### Description of the task
Across the entries below, how many lines have the word "body" in them? Respond with only the number.

[Exercise data Boundary: Start]

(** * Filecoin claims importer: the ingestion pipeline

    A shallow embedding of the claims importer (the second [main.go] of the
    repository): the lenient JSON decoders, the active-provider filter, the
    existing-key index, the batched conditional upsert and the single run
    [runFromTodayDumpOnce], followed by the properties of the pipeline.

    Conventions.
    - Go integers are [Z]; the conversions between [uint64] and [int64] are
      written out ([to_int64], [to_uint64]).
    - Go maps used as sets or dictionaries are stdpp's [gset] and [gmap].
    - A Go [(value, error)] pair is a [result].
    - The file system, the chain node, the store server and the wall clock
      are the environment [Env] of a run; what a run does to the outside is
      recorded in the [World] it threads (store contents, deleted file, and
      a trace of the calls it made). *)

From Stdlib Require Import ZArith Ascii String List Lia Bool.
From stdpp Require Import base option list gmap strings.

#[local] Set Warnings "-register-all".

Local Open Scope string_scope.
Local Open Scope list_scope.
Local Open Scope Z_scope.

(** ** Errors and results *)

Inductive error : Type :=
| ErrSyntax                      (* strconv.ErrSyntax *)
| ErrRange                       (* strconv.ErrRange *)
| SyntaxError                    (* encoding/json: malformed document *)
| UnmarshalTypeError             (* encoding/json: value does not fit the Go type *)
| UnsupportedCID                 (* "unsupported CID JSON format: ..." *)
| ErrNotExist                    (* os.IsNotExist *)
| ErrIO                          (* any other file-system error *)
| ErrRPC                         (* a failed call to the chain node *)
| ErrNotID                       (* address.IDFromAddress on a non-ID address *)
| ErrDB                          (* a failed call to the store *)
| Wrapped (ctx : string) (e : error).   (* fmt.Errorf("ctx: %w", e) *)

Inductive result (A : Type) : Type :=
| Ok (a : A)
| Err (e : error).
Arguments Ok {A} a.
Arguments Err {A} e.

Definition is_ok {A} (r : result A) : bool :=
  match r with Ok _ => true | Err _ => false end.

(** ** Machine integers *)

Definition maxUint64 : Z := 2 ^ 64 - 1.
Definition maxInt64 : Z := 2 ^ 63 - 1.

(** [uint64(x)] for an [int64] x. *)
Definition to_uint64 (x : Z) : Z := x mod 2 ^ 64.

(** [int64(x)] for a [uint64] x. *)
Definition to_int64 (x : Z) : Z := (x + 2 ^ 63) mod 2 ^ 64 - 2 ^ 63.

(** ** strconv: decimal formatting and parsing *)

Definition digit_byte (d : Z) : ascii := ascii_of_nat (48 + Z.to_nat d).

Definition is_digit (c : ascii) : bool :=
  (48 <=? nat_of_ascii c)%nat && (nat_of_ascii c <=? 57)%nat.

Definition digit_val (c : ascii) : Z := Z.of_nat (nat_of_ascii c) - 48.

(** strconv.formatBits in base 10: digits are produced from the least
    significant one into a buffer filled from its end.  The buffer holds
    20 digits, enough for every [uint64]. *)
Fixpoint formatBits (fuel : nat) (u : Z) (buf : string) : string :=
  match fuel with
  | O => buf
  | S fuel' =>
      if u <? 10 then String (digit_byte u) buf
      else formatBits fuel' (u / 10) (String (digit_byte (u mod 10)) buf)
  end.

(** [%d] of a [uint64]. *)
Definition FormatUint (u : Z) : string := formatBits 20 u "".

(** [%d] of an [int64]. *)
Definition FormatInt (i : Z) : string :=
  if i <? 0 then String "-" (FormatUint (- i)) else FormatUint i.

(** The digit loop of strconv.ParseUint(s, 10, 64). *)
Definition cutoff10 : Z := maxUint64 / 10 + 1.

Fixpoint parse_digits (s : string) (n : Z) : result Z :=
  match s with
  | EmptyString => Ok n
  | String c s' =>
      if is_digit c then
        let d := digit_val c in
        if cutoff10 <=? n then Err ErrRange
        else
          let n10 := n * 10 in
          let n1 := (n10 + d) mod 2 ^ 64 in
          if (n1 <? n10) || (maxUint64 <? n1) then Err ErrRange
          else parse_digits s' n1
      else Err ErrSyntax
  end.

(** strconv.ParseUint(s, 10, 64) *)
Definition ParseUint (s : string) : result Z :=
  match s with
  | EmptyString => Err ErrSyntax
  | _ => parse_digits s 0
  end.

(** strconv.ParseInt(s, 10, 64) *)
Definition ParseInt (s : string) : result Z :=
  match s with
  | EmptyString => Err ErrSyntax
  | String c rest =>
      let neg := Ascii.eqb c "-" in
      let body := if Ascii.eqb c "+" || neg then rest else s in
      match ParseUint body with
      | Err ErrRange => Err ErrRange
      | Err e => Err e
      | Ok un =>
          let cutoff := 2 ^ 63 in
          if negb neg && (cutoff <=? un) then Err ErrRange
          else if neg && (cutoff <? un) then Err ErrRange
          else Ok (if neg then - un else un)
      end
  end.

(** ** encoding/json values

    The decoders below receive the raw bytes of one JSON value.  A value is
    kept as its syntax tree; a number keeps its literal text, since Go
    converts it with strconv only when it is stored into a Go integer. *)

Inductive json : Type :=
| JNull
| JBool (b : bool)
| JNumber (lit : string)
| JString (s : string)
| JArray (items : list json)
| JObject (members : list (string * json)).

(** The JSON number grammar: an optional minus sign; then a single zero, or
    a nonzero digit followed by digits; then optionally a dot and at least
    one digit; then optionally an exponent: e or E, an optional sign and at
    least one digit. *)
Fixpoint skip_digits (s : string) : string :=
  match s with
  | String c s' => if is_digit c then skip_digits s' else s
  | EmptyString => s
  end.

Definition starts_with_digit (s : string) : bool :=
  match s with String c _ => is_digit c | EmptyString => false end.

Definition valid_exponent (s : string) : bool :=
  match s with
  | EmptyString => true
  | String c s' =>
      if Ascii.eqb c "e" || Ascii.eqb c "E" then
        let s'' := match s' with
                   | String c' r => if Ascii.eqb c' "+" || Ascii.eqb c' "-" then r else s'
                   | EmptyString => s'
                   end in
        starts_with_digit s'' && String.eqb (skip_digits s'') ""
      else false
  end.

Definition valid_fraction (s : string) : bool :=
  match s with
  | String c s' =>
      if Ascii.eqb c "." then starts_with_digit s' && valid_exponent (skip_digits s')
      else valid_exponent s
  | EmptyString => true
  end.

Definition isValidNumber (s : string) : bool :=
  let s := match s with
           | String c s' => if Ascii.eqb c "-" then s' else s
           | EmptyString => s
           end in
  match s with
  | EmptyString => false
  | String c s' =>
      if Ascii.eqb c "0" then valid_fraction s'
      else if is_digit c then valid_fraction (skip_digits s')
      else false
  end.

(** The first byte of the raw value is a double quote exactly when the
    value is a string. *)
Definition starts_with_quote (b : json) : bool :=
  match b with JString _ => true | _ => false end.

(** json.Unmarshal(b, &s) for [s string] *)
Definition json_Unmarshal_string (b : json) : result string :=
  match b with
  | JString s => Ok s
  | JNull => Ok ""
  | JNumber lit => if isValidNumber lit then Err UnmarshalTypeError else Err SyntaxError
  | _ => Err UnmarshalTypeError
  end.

[Exercise data Boundary: End]

### Response
2